Problem statement
Check each line of the entries below for the string "ltac"; copy every line where it appears.
#### Data listing
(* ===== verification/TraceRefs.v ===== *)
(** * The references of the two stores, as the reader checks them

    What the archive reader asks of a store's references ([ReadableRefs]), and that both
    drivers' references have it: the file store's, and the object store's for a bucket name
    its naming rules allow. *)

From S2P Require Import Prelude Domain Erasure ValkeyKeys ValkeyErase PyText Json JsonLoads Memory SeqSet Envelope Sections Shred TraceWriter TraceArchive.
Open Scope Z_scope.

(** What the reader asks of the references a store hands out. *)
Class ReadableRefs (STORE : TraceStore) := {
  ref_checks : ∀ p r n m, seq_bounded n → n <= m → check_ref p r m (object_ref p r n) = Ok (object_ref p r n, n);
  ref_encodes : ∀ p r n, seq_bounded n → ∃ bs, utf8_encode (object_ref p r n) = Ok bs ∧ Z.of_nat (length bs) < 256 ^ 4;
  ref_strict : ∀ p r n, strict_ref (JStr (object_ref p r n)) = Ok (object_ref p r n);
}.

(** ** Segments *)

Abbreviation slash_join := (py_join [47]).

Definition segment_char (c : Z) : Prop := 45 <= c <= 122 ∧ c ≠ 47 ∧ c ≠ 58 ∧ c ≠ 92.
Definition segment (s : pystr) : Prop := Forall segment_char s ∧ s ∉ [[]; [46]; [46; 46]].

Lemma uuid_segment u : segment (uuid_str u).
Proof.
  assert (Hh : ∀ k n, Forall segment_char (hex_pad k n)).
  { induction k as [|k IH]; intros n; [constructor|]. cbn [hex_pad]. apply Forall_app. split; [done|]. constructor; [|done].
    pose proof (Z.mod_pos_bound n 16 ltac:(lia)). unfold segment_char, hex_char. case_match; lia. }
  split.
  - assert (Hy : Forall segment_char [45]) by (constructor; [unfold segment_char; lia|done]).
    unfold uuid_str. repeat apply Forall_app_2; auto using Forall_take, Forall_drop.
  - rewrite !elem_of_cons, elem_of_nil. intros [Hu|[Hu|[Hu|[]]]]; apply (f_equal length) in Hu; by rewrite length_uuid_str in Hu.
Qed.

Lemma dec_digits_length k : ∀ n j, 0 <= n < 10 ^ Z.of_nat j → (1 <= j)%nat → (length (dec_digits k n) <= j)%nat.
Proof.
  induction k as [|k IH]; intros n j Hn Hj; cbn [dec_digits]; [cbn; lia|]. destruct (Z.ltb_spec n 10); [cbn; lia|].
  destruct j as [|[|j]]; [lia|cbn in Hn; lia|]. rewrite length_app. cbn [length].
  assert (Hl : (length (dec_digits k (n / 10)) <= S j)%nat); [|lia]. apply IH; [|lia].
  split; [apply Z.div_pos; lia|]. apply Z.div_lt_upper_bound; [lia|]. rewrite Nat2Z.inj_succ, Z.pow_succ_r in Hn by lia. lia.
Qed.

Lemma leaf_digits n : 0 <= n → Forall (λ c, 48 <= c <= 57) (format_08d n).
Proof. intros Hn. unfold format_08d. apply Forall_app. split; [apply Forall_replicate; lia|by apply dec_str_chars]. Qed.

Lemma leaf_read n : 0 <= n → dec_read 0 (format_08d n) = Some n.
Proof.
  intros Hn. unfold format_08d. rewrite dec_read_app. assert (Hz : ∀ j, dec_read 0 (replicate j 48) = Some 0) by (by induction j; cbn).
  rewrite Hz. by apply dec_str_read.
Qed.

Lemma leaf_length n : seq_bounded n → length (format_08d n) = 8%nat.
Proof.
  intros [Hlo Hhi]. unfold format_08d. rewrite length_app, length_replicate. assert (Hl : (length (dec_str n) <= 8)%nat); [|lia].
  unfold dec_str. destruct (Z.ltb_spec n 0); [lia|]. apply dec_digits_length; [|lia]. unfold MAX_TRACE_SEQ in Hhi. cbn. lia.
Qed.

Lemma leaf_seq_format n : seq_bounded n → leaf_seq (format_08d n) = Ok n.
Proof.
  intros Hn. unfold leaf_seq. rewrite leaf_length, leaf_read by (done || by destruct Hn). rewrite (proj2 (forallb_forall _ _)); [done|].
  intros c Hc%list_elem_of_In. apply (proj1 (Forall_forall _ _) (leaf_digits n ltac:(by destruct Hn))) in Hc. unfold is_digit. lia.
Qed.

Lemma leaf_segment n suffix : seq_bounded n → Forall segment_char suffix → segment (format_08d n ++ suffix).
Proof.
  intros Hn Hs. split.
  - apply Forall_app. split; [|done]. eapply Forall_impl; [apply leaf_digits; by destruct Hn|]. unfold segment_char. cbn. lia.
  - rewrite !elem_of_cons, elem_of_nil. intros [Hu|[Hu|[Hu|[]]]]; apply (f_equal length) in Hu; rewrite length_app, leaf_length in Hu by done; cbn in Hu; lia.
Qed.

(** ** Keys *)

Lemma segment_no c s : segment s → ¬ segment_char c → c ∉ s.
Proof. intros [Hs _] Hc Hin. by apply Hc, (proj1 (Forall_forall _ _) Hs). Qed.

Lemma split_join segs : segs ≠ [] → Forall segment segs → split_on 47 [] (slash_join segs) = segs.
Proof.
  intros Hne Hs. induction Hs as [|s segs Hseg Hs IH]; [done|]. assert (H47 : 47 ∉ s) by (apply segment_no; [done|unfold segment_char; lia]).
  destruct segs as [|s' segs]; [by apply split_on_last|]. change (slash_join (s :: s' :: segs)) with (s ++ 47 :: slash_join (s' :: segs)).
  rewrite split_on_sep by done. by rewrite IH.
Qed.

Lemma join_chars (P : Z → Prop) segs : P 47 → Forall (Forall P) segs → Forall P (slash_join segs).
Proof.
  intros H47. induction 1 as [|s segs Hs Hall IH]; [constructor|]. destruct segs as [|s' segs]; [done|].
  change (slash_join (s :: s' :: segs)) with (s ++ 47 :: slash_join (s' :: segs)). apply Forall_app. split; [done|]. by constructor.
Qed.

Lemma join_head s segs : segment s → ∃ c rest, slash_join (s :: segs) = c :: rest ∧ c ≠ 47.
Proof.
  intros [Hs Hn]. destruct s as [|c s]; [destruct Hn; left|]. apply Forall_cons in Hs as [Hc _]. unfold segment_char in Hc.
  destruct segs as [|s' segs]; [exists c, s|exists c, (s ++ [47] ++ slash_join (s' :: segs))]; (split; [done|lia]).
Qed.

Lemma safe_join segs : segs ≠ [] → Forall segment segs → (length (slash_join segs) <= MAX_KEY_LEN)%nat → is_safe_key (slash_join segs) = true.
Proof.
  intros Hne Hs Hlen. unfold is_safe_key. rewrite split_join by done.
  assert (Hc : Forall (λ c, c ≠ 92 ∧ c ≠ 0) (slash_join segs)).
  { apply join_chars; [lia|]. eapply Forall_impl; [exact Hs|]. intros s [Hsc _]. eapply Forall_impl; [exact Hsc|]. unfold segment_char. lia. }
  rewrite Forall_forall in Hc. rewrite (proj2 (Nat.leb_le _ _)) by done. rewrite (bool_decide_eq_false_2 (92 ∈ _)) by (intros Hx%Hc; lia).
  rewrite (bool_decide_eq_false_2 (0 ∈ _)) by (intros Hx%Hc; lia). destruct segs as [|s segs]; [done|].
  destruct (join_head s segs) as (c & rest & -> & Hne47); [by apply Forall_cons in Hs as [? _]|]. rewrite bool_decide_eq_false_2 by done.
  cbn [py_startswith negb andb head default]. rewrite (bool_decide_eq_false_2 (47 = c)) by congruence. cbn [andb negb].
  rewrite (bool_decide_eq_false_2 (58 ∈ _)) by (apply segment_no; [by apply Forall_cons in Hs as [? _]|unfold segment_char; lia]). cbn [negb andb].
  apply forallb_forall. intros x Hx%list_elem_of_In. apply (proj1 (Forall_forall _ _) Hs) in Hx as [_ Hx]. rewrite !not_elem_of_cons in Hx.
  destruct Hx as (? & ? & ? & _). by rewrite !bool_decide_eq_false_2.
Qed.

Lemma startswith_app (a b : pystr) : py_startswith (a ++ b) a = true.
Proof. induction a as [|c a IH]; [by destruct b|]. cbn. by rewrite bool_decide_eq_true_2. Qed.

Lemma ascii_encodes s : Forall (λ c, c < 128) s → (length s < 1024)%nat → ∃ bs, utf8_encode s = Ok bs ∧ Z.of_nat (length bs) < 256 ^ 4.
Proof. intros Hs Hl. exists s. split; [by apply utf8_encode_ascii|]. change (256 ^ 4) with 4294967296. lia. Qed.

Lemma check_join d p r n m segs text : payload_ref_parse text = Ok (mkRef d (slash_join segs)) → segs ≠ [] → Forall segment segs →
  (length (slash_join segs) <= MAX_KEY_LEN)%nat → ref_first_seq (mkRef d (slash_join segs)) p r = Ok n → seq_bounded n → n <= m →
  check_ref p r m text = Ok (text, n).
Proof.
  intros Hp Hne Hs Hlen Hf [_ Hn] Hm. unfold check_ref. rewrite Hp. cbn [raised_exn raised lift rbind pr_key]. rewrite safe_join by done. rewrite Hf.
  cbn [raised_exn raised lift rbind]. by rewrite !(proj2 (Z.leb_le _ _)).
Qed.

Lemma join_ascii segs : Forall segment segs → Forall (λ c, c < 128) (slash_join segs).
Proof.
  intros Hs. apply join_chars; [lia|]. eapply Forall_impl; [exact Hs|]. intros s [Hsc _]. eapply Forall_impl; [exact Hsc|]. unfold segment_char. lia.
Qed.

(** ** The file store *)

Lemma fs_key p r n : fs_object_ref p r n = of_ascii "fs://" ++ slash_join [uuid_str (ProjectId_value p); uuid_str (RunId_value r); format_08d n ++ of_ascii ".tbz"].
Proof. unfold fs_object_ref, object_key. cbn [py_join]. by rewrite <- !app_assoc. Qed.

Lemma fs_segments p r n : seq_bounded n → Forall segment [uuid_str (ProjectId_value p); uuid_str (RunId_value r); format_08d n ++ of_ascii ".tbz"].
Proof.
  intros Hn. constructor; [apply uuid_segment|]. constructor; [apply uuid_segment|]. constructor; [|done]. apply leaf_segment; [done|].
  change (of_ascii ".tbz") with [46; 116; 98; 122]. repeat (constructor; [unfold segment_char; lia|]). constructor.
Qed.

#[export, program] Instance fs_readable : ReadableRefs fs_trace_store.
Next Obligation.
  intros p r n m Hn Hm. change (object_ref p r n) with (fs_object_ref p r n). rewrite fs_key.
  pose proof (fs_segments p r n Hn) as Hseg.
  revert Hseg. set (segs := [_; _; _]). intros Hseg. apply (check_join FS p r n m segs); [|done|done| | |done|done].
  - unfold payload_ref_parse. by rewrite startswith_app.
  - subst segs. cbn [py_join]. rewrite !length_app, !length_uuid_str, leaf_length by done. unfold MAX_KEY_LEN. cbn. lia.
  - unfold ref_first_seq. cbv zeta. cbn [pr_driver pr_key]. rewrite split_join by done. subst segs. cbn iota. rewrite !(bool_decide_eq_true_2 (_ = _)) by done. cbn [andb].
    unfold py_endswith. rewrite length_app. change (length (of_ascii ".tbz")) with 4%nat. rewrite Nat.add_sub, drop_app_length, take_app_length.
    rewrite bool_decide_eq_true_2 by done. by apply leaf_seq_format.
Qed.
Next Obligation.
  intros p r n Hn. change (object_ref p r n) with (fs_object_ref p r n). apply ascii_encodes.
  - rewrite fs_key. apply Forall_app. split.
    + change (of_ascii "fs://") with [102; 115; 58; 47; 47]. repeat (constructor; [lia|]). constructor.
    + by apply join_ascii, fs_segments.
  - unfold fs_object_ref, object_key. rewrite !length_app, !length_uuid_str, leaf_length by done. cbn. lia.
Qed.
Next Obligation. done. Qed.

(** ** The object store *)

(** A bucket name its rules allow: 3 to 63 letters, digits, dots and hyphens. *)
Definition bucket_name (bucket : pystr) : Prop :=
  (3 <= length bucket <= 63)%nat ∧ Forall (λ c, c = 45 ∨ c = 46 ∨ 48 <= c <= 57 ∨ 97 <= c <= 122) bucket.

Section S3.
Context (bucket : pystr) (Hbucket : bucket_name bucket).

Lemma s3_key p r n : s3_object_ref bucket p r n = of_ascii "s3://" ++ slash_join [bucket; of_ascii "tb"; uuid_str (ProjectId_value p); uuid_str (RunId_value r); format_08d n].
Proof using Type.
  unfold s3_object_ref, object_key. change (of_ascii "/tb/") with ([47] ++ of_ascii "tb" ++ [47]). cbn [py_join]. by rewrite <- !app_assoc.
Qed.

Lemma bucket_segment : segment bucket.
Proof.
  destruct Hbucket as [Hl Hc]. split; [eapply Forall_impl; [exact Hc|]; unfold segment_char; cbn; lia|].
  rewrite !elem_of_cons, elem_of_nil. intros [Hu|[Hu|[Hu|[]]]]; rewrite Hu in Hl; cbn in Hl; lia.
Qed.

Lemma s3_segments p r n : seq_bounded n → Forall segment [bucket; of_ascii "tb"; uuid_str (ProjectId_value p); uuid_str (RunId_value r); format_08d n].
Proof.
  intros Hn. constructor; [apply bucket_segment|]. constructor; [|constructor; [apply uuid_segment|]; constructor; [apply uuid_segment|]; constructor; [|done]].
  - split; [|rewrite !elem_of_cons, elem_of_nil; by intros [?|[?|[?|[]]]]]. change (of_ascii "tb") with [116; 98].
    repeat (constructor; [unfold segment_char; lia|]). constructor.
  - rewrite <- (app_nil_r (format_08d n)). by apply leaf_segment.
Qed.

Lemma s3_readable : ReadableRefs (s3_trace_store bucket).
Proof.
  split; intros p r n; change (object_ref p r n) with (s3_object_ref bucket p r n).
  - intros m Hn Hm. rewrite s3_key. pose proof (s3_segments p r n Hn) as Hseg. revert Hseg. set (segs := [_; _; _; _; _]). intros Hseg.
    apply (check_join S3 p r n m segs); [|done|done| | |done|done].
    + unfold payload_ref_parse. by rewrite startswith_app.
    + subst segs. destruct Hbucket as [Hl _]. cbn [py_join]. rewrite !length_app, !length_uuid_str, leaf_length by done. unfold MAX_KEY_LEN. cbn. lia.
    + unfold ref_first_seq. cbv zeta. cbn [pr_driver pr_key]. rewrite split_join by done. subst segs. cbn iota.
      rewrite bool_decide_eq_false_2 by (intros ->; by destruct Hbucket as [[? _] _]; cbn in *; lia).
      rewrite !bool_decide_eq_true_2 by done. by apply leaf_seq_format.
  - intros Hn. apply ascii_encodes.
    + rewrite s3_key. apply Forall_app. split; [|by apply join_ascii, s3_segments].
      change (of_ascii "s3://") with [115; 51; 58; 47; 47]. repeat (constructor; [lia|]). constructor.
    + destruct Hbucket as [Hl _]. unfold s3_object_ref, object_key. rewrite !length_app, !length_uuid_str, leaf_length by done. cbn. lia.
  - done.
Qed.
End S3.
########
Exercise answer
    pose proof (Z.mod_pos_bound n 16 ltac:(lia)). unfold segment_char, hex_char. case_match; lia. }
  intros c Hc%list_elem_of_In. apply (proj1 (Forall_forall _ _) (leaf_digits n ltac:(by destruct Hn))) in Hc. unfold is_digit. lia.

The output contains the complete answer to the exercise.